Central Women's University (CWU) is a private universities in Bangladesh, established in 1993. It was the first university in Bangladesh established exclusively for the purpose of female education. Beggzadi Mahmuda Nasir served as the founding vice-chancellor of the university until 1999.

Following mismanagement on the part of the original governing body, it was one of the eight universities the University Grants Commission of Bangladesh recommended for shutting down due to poor quality of academic standards. The university was also served with show-cause notice by judicial authorities asking why it would not be closed down.

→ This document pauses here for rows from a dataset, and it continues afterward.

(** * goreq: the fluent HTTP request builder of gobars/hebe

    A shallow embedding of [langs/goreq/goreq.go].  The builder
    ([SuperAgent]) is a record; every chained method is a function from
    builder to builder.  Go maps are [gmap]s, [url.Values] is a map from keys
    to lists of strings, [interface{}] values are the inductive [value].

    The functions of the Go standard library that the package calls
    (encoding/json, encoding/base64, net/url, net/http, strings) are the
    fields of the class [GoStd]: the theorems hold whatever they compute.
    One fact is asked of them, [canon_names]: the three header names that
    the package writes itself are canonical.  The module [Std] gives
    executable reference models of them, used to run the builder on concrete
    inputs.

    A [for k, v := range m] loop is a left fold over [range m], the entries
    of [m] in the order the runtime picks; [range] is a field of [GoStd] as
    well, and the only thing assumed of it, where a theorem needs it, is
    [range_enumerates]: it lists the entries of the map.  The runtime draws
    an order for every loop, [range] has one order for a map: the model is
    that of one draw for each map.  No theorem here follows a builder through
    two dispatches that both reach the loops; where two builders are
    compared (the debug and curl switches, the builders that agree on the
    fields a request is made of) they are compared under the same draws.

    A call that panics (a failed type assertion, a nil dereference) has the
    [outcome] [Panicked].  What a dispatch does outside the builder (log
    lines, the exchange on the network, the callback) is the list of [event]s
    it returns. *)

From Stdlib Require Import Ascii String.
From stdpp Require Import gmap strings list fin_maps.

Set Warnings "-register-all".

(** ** Values *)

(** Go [error] values, by their message. *)
Definition error : Type := string.

(** A call that returns a value and an [error]: [Err e] when [err != nil]. *)
Inductive res (A : Type) : Type :=
  | Ok (a : A)
  | Err (e : error).
Arguments Ok {A} a.
Arguments Err {A} e.

(** A method call either returns or panics (a failed type assertion, a nil
    dereference). *)
Inductive outcome (A : Type) : Type :=
  | Returned (a : A)
  | Panicked.
Arguments Returned {A} a.
Arguments Panicked {A}.

Definition obind {A B : Type} (o : outcome A) (f : A → outcome B) : outcome B :=
  match o with
  | Returned a => f a
  | Panicked => Panicked
  end.

(** What [json.Decoder.Decode] (with [UseNumber]) stores in an [interface{}]:
    nil, bool, json.Number, string, []interface{}, map[string]interface{}.
    An object is given by its entries. *)
Inductive json : Type :=
  | JNull
  | JBool (b : bool)
  | JNumber (n : string)
  | JString (s : string)
  | JArray (l : list json)
  | JObject (m : list (string * json)).

(** The dynamically typed values held by [Data] and [SliceData].  Besides the
    decoded JSON values there is [[]string], which [SendString] builds for a
    repeated form key. *)
Inductive value : Type :=
  | VNil
  | VBool (b : bool)
  | VNumber (n : string)
  | VString (s : string)
  | VStrings (l : list string)
  | VSlice (l : list value)
  | VMap (m : list (string * value)).

Fixpoint of_json (j : json) : value :=
  match j with
  | JNull => VNil
  | JBool b => VBool b
  | JNumber n => VNumber n
  | JString s => VString s
  | JArray l => VSlice (map of_json l)
  | JObject m => VMap (map (λ kv, (kv.1, of_json kv.2)) m)
  end.

(** The Go map of a decoded object: a key that occurs twice keeps its last
    value. *)
Definition json_object_map (m : list (string * json)) : gmap string value :=
  foldl (λ acc kv, <[kv.1 := of_json kv.2]> acc) ∅ m.

(** [url.Values]: [map[string][]string]. *)
Abbreviation Values := (gmap string (list string)).

(** [v.Add(key, value)]. *)
Definition Values_Add (key val : string) (v : Values) : Values :=
  <[key := default [] (v !! key) ++ [val]]> v.

(** [v.Get(key)]: the first value of the key, or the empty string. *)
Definition Values_Get (v : Values) (key : string) : string :=
  match v !! key with
  | Some (x :: _) => x
  | _ => EmptyString
  end.

Record Cookie : Type := mkCookie { Cookie_Name : string; Cookie_Value : string }.

(** ** The builder *)

Definition POST : string := "POST".
Definition GET : string := "GET".
Definition HEAD : string := "HEAD".
Definition PUT : string := "PUT".
Definition DELETE : string := "DELETE".
Definition PATCH : string := "PATCH".
Definition OPTIONS : string := "OPTIONS".

(** [SuperAgent].  Of [Transport] the record keeps the proxy and the [Dial]
    hook: [Transport_Dial] is [Some timeout] once [Timeout] has installed its
    closure, which appends to [Errors] whenever a dial fails while
    [Client.Do] runs.  [Client], [logger] and the TLS configuration are left
    out with the three methods that only write them ([TLSClientConfig],
    [RedirectPolicy], [SetLogger]). *)
Record SuperAgent : Type := mkSuperAgent {
  Url : string;
  Method : string;
  Header : gmap string string;
  TargetType : string;
  ForceType : string;
  Data : gmap string value;
  SliceData : list value;
  FormData : Values;
  QueryData : Values;
  BounceToRawString : bool;
  RawString : string;
  Proxy_url : option string;
  Cookies : list Cookie;
  Errors : list error;
  BasicAuth : string * string;
  Debug : bool;
  CurlCommand : bool;
  Transport_Dial : option Z
}.
(** The outcome of the cell: a new object was made, it alone was changed,
    and it holds the year columns in place of [time_range]. *)
Lemma query_result_df_Ok (σ σ' : gmap nat dataframe) (cat_df q : nat) :
  query_result_df cat_df σ = Ok (q, σ') ->
  exists df df',
    σ !! cat_df = Some df /\ σ !! q = None /\
    σ' = <[q := df']> σ /\
    ("time_range" ∉ columns df') /\
    (forall c, c <> "time_range" -> c ∈ columns df -> c ∈ columns df') /\
    "start_year" ∈ columns df' /\ "end_year" ∈ columns df' /\
    length (rows df') = length (rows df) /\
    Forall (fun r => exists s e : Z,
              r !! "start_year" = Some (Int s) /\ r !! "end_year" = Some (Int e))
           (rows df').
Proof.
  unfold query_result_df. intros H.
  apply bind_Ok in H as (q' & σ1 & Hcopy & H).
  apply copy_Ok in Hcopy as (df & Hdf & Hq & ->).
  apply bind_Ok in H as (d & ? & Hd & H).
  apply deref_Ok in Hd as [-> Hd]. rewrite lookup_insert_eq in Hd. injection Hd as <-.
  apply bind_Ok in H as (tr1 & ? & Htr1 & H). apply lift_Ok in Htr1 as [-> Htr1].
  apply bind_Ok in H as (sy & ? & Hsy & H). apply lift_Ok in Hsy as [-> Hsy].
  apply bind_Ok in H as ([] & ? & Hset1 & H).
  apply update_Ok in Hset1 as (d0 & d1 & Hd0 & Hset1 & ->).
  rewrite lookup_insert_eq in Hd0. injection Hd0 as <-.
  apply bind_Ok in H as (d & ? & Hd & H).
  apply deref_Ok in Hd as [-> Hd]. rewrite lookup_insert_eq in Hd. injection Hd as <-.
  apply bind_Ok in H as (tr2 & ? & Htr2 & H). apply lift_Ok in Htr2 as [-> Htr2].
  apply bind_Ok in H as (ey & ? & Hey & H). apply lift_Ok in Hey as [-> Hey].
  apply bind_Ok in H as ([] & ? & Hset2 & H).
  apply update_Ok in Hset2 as (d0 & d2 & Hd0 & Hset2 & ->).
  rewrite lookup_insert_eq in Hd0. injection Hd0 as <-.
  apply bind_Ok in H as ([] & ? & Hdrop & H).
  apply update_Ok in Hdrop as (d0 & d3 & Hd0 & Hdrop & ->).
  rewrite lookup_insert_eq in Hd0. injection Hd0 as <-.
  injection H as <- <-.
  apply setitem_Ok in Hset1 as (Hlen1 & Hrows1 & Hin1 & Hcols1).
  apply setitem_Ok in Hset2 as (Hlen2 & Hrows2 & Hin2 & Hcols2).
  apply drop_column_Ok in Hdrop as (Hrows3 & Hcols3).
  apply astype_int_Int in Hsy as (_ & Hsy).
  apply astype_int_Int in Hey as (_ & Hey).
  exists df, d3. split_and!; try done.
  - by rewrite !insert_insert_eq.
  - rewrite Hcols3. tauto.
  - intros c Hc Hin. apply Hcols3. auto.
  - apply Hcols3. split; [auto | discriminate].
  - apply Hcols3. split; [auto | discriminate].
  - rewrite Hrows1, length_zip_with in Hlen2.
    rewrite Hrows3, length_map, Hrows2, length_zip_with, Hrows1, length_zip_with. lia.
  - rewrite Hrows3, Hrows2, Hrows1.
    apply Forall_fmap.
    pose proof (zip_with_insert_Forall "start_year" _ (rows df) sy Hsy) as F1.
    pose proof (zip_with_insert_other "end_year" "start_year"
                  (fun o => exists z, o = Some (Int z)) _ ey
                  ltac:(discriminate)
                  ltac:(eapply Forall_impl; [exact F1|];
                        intros r (v & -> & z & ->); eauto)) as F2.
    pose proof (zip_with_insert_Forall "end_year" _
                  (zip_with (fun r v => <["start_year" := v]> r) (rows df) sy) ey Hey) as F3.
    pose proof (List.Forall_and F2 F3) as F. simpl in F.
    eapply Forall_impl; [exact F|].
    intros r [(s & Hs) (v & He & e & ->)]. simpl.
    exists s, e. rewrite !lookup_delete_ne by discriminate. done.
Qed.
(** * Ants vs. SomeBees: a shallow embedding of [ants.py]

    The Python objects of the game (places, ants, bees) live in a store
    indexed by object identity; every method of the source becomes a
    function in a state-and-exception monad over that store.  Python's
    [is] and default [==] on objects are identity, modelled by equality of
    store indices.  [place.bees] only ever receives insects for which
    [is_ant()] is false and [place.ant] only insects for which it is true
    (see [Place.add_insect]), so ants and bees are kept in two stores and an
    [Insect] reference records on which side it lives. *)

From Stdlib Require Import ZArith List String Bool Arith Lia.
From Stdlib Require Import DecimalString Sorted.
Import ListNotations.
Open Scope string_scope.
Open Scope list_scope.
Open Scope Z_scope.

Set Implicit Arguments.

(* ================================================================== *)
(** ** Classes and their class attributes *)
(* ================================================================== *)

Definition PlaceId := nat.
Definition AntId := nat.
Definition BeeId := nat.

(** The subclasses of [Place]. *)
Inductive PlaceClass := Place | Water | Hive.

As of August, 2010, the university received legal permission from the court to continue its educational activities under a new governing body and with new academic faculty and expanded academic offerings.

== Academic programs ==
Degrees currently offered are:
- Bachelor of Business Administration
- Master of Business Administration
- Executive Master of Business Administration
- Bachelor of Science in Computer Science and Engineering
- Bachelor of Arts in English Literature
- Bachelor of Social Science in Political Science and Governance Studies
- Bachelor of Social Science in Sociology and Gender Studies
- Bachelor of Social Science in Geography and Environmental Studies
- Bachelor of Arts in Journalism and Media Studies

== List of vice-chancellors ==
- Perween Hasan (present)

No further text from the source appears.